The picture of Kisten was absent, thank God, and I crossed the room with a photo of a dent in the wall. Ford was silent as I touched the paneling, and I decided by the lack of phantom pain that I hadn’t made it. There’d been a fight here other than mine. Over me, probably.

I slid the photo behind the stack. Under it was a close-up of a shoe imprint taken under the bank of windows. My head started to throb, and with that as a warning, I knew something was here, lurking in my thoughts. Jaw tight, I forced myself to the window, kneeling to run a hand over the smooth carpet, trying to spark a memory even as I feared it. The print was of a man’s dress shoe. Not Kisten’s. It was too mundane for that. Kisten had kept only the latest fashions in his closet. Had the shoe been black or brown? I thought, willing something to surface.

Nothing. Frustrated, I closed my eyes. In my thoughts, the scent of vampire incense mixed with an unfamiliar aftershave.
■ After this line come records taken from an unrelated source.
Lemma assign_well_formed k v o :
  well_formed o = true -> well_formed (assign k v o) = true.
Proof.
  intros H. unfold assign.
  destruct (_ && _)%bool; [assumption | now apply set_well_formed].
Qed.

(** [delete o[k]] gives an object again. *)
Lemma delete_well_formed k o :
  well_formed o = true -> well_formed (delete k o) = true.
Proof.
  unfold well_formed. intros H.
  apply andb_true_iff in H. destruct H as [Hd Hi].
  rewrite keys_delete, distinct_filter by assumption.
  now apply index_prefix_from_filter.
Qed.

End WellFormed.

(** The handlers of the top level keep the properties mapping an
    object. *)
Lemma handlers_keep_properties_well_formed (st : SchemaBuilder.State) :
  well_formed (SchemaBuilder.properties st) = true ->
  well_formed (SchemaBuilder.properties (SchemaBuilder.addProperty st)) = true
  /\ (forall name property,
        well_formed (SchemaBuilder.properties
                       (SchemaBuilder.updateProperty name property st)) = true)
  /\ (forall name,
        well_formed (SchemaBuilder.properties
                       (SchemaBuilder.removeProperty name st)) = true)
  /\ (forall name,
        well_formed (SchemaBuilder.properties
                       (SchemaBuilder.toggleRequired name st)) = true)
  /\ (forall oldName newName st',
        SchemaBuilder.renameProperty oldName newName st = Some st' ->
        well_formed (SchemaBuilder.properties st') = true).
Proof.
  intros H. repeat match goal with |- _ /\ _ => split end.
  - now apply set_well_formed.
  - intros. now apply set_well_formed.
  - intros. now apply delete_well_formed.
  - intros name. unfold SchemaBuilder.toggleRequired.
    now destruct (includes _ name).
  - intros oldName newName st' Hr. unfold SchemaBuilder.renameProperty in Hr.
    destruct (_ || _)%bool.
    + now injection Hr as <-.
    + destruct (get oldName (SchemaBuilder.properties st)).
      * injection Hr as <-. simpl.
        now apply delete_well_formed, assign_well_formed.
      * destruct (_ && _)%bool; [|discriminate].
        injection Hr as <-. simpl. now apply delete_well_formed.
Qed.
(** * FSC moodlet: a shallow embedding of the widget and its helpers

    The repository holds a React component, [FSCMoodlet], in two versions
    (an earlier one without a [disabled] prop and the current one with it),
    the style-token helper [joinClassNames] and a demo host [App].

    The embedding follows the TypeScript source:
    - the two string-literal union types are inductive types, together with
      the string each constructor stands for;
    - the [states] object is a finite map from actions to states, the object
      spread is the (left-biased) union of maps and the computed-key update
      is the map insertion;
    - a click handler is a computation in a small state-and-failure monad
      over the component instance: the React state cell, the number of
      [setStates] calls, the host's world (what [onChange] acts on) and the
      event's [defaultPrevented] flag. *)

From Stdlib Require Import Ascii String.
From stdpp Require Import gmap strings list fin_maps.

Local Open Scope string_scope.

(** ** The two enumerations *)

(** [type FSCState = 'NOT_REQUIRED' | 'REQUIRED' | 'CURRENT' | 'COMPLETED'] *)
Inductive FSCState : Set :=
  | NOT_REQUIRED
  | REQUIRED
  | CURRENT
  | COMPLETED.

(** [type FSCAction = 'FUELLING' | 'SERVICING' | 'CLEANING'] *)
Inductive FSCAction : Set :=
  | FUELLING
  | SERVICING
  | CLEANING.

(** ['letter' | 'word'] *)
Inductive Variant : Set :=
  | letter
  | word.

(** The string literal behind each constructor. *)
Definition state_literal (s : FSCState) : string :=
  match s with
  | NOT_REQUIRED => "NOT_REQUIRED"
  | REQUIRED => "REQUIRED"
  | CURRENT => "CURRENT"
  | COMPLETED => "COMPLETED"
  end.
A quiver rose through me, and not caring what Ford thought, I put my face on the carpet to breathe in the smell of fibers. Something…anything…Please….

Panic fluttered at the edge of my thoughts, and I forced myself to breathe more deeply, not caring that my butt was in the air as primitive switches in my brain fired and scents were given names. Musky shadows that never saw the sun. The cloying scent of decayed water. Earth. Silk. Candle-scented dust. They added up to the undead. If I’d been a vampire, I might have been able to find Kisten’s killer by scent alone, but I was a witch.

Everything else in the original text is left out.